Case Presentation: 50-year-old female with HTN and hyperlipidemia was brought to the ED after being found unconscious for an unknown duration. She was last seen well 12-hours prior to presentation. On exam, she was disoriented and somnolent but arousable to repeated stimulation. Vital signs were remarkable for tachycardia (P = 120 bpm) and hypertension (BP = 150/90 mmHg). On exam, she had pinpoint pupils. Cardiopulmonary exam was notable for the tachycardia, but was otherwise reassuring. She had intermittent, spontaneous myoclonus, but reflexes were 2+ and symmetrical. No focal neurologic deficit was noted. Pertinent labs: WBC = 14.6×10^9/L; Na = 148 mmol/L; CK = 425 IU/L. Drug screen was negative; alcohol and salicylate levels were negligible; U/A was normal. CT of the head/neck found no acute abnormality. While in the ED, she became more alert, but significantly more agitated and combative. She was given lorazepam and ziprasidone with good effects. LP, MRI, and EEG were unremarkable. Twelve hours later, she became more oriented and provided additional history. She had self-medicated her insomnia and anxiety with tramadol, which she purchased online for 20 years. For the last 3 years, she reportedly took 25-30 tablets (up to 1500 mg) daily. She noted that her recent purchase was from a new supplier. Twenty-four hours into the admission, she developed nausea, abdominal pain, body aches, anxiety and tremulousness. She was tachycardic and hypertensive. She was started on methadone, clonidine, ketorolac, and clorazepate for opioid withdrawal. At 36 hours, the patient had worsening anxiety and tremulousness. At 48 hours, she was more hyperactive, hyperverbal, and emotionally labile. She complained of a headache but denied abdominal pain, nausea, vomiting, shortness of breath, sweating, fever, or hallucinations. She was then transitioned to fluoxetine and clorazepate, which significantly improved her symptoms. She continued on that regimen at discharge with instructions to taper the clorazepate over a week; her symptoms remained well-controlled at her 2-week outpatient follow-up.

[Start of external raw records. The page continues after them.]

(** * ant/base.py: the ANT message codec and the reader/scheduler engine

    A shallow embedding of [Message] (framing and checksum) and of the
    stateful parts of [Ant] (frame assembly from the USB stream, dispatch of
    decoded messages to the two callbacks, burst reassembly, duplicate
    suppression and the time-slotted outgoing queue).

    Python integers are unbounded, so they are [Z]; [^], [&], [|], [<<], [>>]
    and [%] are [Z.lxor], [Z.land], [Z.lor], [Z.shiftl], [Z.shiftr] and
    [Z.modulo], which agree with Python on negative numbers as well.  Both a
    Python list of integers and an [array.array('B')] are a [list Z]; the
    range check that building an [array('B')] performs is [array_B]. *)

From Stdlib Require Import ZArith List Bool Lia Permutation.
From Stdlib Require String.
Import ListNotations.
Open Scope Z_scope.

(** ** Exceptions and results *)

Inductive Exn : Type :=
| TypeError        (* reduce() of an empty sequence with no initial value *)
| OverflowError    (* array('B', ...) given a value outside 0..255 *)
| AssertionError   (* a failed assert in Message.parse *)
| IndexError       (* subscript out of range *)
| USBError.        (* raised by the USB endpoints *)

Inductive Res (A : Type) : Type :=
| Ok (a : A)
| Raise (e : Exn).
Arguments Ok {A} a.
Arguments Raise {A} e.

Definition is_byte (x : Z) : bool := (0 <=? x) && (x <=? 255).

(** [array.array('B', l)]: every element has to fit an unsigned byte. *)
Definition array_B (l : list Z) : Res (list Z) :=
  if forallb is_byte l then Ok l else Raise OverflowError.

(** [reduce(f, l)] without an initial value. *)
Definition reduce {A : Type} (f : A -> A -> A) (l : list A) : Res A :=
  match l with
  | [] => Raise TypeError
  | x :: xs => Ok (fold_left f xs x)
  end.

(** [l[i]] for a non-negative constant index. *)
Definition getitem (l : list Z) (i : nat) : Res Z :=
  match nth_error l i with
  | Some x => Ok x
  | None => Raise IndexError
  end.

(** ** Message identifiers and codes *)

Module ID.
Definition STARTUP_MESSAGE         : Z := 0x6F.
Definition SERIAL_ERROR_MESSAGE    : Z := 0xAE.
Definition RESET_SYSTEM            : Z := 0x4A.
Definition REQUEST_MESSAGE         : Z := 0x4D.
Definition BROADCAST_DATA          : Z := 0x4E.
Definition ACKNOWLEDGE_DATA        : Z := 0x4F.
Definition BURST_TRANSFER_DATA     : Z := 0x50.
Definition RESPONSE_CHANNEL        : Z := 0x40.
Definition RESPONSE_CHANNEL_STATUS : Z := 0x52.
Definition RESPONSE_CHANNEL_ID     : Z := 0x51.
Definition RESPONSE_VERSION        : Z := 0x3E.
Definition RESPONSE_CAPABILITIES   : Z := 0x54.
Definition RESPONSE_SERIAL_NUMBER  : Z := 0x61.
End ID.

Module Code.
Definition EVENT_RX_SEARCH_TIMEOUT : Z := 1.
Definition EVENT_TRANSFER_TX_COMPLETED : Z := 5.
Definition EVENT_RX_BROADCAST      : Z := 1000.
Definition EVENT_RX_ACKNOWLEDGED   : Z := 2000.
Definition EVENT_RX_BURST_PACKET   : Z := 3000.
End Code.

(** ** class Message *)

Record Message : Type := mkMessage {
  _sync     : Z;
  _length   : Z;
  _id       : Z;
  _data     : list Z;
  _checksum : Z
}.

(** [Message.__init__(self, mId, data)].  The checksum folds [^] over [data]
    with no initial value, so an empty [data] raises. *)
Definition Message_init (mId : Z) (data : list Z) : Res Message :=
  let sync := 0xa4 in
  let len := Z.of_nat (length data) in
  match reduce Z.lxor data with
  | Raise e => Raise e
  | Ok x =>
      Ok {| _sync := sync; _length := len; _id := mId; _data := data;
            _checksum := Z.lxor (Z.lxor (Z.lxor sync len) mId) x |}
  end.

(** [Message.get(self)]. *)
Definition get (m : Message) : Res (list Z) :=
  array_B ([_sync m; _length m; _id m] ++ _data m ++ [_checksum m]).

(** Frame construction followed by serialisation: [Message(mId, data).get()]. *)
Definition encode (mId : Z) (data : list Z) : Res (list Z) :=
  match Message_init mId data with
  | Raise e => Raise e
  | Ok m => get m
  end.

(** [Message.parse(buf)].  [buf[3:-1]] is [removelast] of what follows the
    three header bytes, [buf[-1]] is the last element, [buf[:-1]] is
    [removelast buf]. *)
Definition parse (buf : list Z) : Res Message :=
  match buf with
  | sync :: len :: mId :: rest =>
      let data := removelast rest in
      let checksum := last buf 0 in
      if negb (sync =? 0xa4) then Raise AssertionError
      else if negb (len =? Z.of_nat (length data)) then Raise AssertionError
      else
        match reduce Z.lxor (removelast buf) with
        | Raise e => Raise e
        | Ok x =>
            if negb (checksum =? x) then Raise AssertionError
            else Message_init mId data
        end
  | _ => Raise IndexError
  end.

(** ** class Ant: state

    The fields of the object, the USB endpoints it talks to and the two
    callbacks.  [usb_in] is the script of results of the successive calls of
    [self._in.read(4096)] (a chunk of bytes, or an exception); a read past the
    end of the script times out with [USBError].  [usb_out] logs what
    [self._out.write] was given, and a write raises [USBError] when
    [usb_out_up] is false.  [queue_busy] says that another thread holds
    [_message_queue_cond] when the reader tries to take it.  The callbacks
    [response_function] and [channel_event_function] are recorded in
    [delivered], in call order. *)

Inductive Delivery : Type :=
| Response (channel : option Z) (event : Z) (data : list Z)
| ChannelEvent (channel : Z) (event : Z) (data : list Z).

Record Ant : Type := mkAnt {
  _buffer        : list Z;
  _burst_data    : list Z;
  _last_data     : list Z;
  _message_queue : list Message;
  _running       : bool;
  usb_in         : list (Res (list Z));
  usb_out        : list (list Z);
  usb_out_up     : bool;
  queue_busy     : bool;
  delivered      : list Delivery
}.

(** The fields as [Ant.__init__] leaves them, over a given USB script. *)
Definition Ant_init (script : list (Res (list Z))) : Ant :=
  {| _buffer := []; _burst_data := []; _last_data := []; _message_queue := [];
     _running := true; usb_in := script; usb_out := []; usb_out_up := true;
     queue_busy := false; delivered := [] |}.

Definition set_buffer (b : list Z) (st : Ant) : Ant :=
  mkAnt b (_burst_data st) (_last_data st) (_message_queue st) (_running st)
        (usb_in st) (usb_out st) (usb_out_up st) (queue_busy st) (delivered st).

Definition set_burst_data (b : list Z) (st : Ant) : Ant :=
  mkAnt (_buffer st) b (_last_data st) (_message_queue st) (_running st)
        (usb_in st) (usb_out st) (usb_out_up st) (queue_busy st) (delivered st).

Definition set_last_data (d : list Z) (st : Ant) : Ant :=
  mkAnt (_buffer st) (_burst_data st) d (_message_queue st) (_running st)
        (usb_in st) (usb_out st) (usb_out_up st) (queue_busy st) (delivered st).

Definition set_message_queue (q : list Message) (st : Ant) : Ant :=
  mkAnt (_buffer st) (_burst_data st) (_last_data st) q (_running st)
        (usb_in st) (usb_out st) (usb_out_up st) (queue_busy st) (delivered st).

Definition set_usb_in (s : list (Res (list Z))) (st : Ant) : Ant :=
  mkAnt (_buffer st) (_burst_data st) (_last_data st) (_message_queue st)
        (_running st) s (usb_out st) (usb_out_up st) (queue_busy st)
        (delivered st).

Definition set_usb_out (o : list (list Z)) (st : Ant) : Ant :=
  mkAnt (_buffer st) (_burst_data st) (_last_data st) (_message_queue st)
        (_running st) (usb_in st) o (usb_out_up st) (queue_busy st)
        (delivered st).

Discussion: Tramadol is an opioid analgesic that, in addition to its action on µ receptors, inhibits serotonin and norepinephrine reuptake. In addition to opiate-withdrawal symptoms, tramadol withdrawal can cause atypical symptoms, including anxiety, paranoia, depersonalization, derealization, visual or auditory hallucinations, numbness or tingling, and tinnitus. Atypical symptoms are seen in approximately one out of eight cases and in persons taking > 400 mg tramadol/day. Tramadol is also available without restriction in many countries leading to widespread use and hence potential for abuse and dependence. There are various reports of tramadol withdrawal in the literature. However, no evidence-based treatment guideline exists. Most case reports included a regimen of clonidine, benzodiazepines, and analgesics for opioid withdrawal component of the tramadol withdrawal syndrome.

Conclusions: Tramadol withdrawal can be complicated to manage due to its combination of opioid receptor agonist and serotonin reuptake inhibitor activities. Awareness of atypical withdrawal symptoms is essential for early diagnosis and treatment. This case demonstrates the potential of SSRIs as an adjuvant in the management of atypical tramadol withdrawal.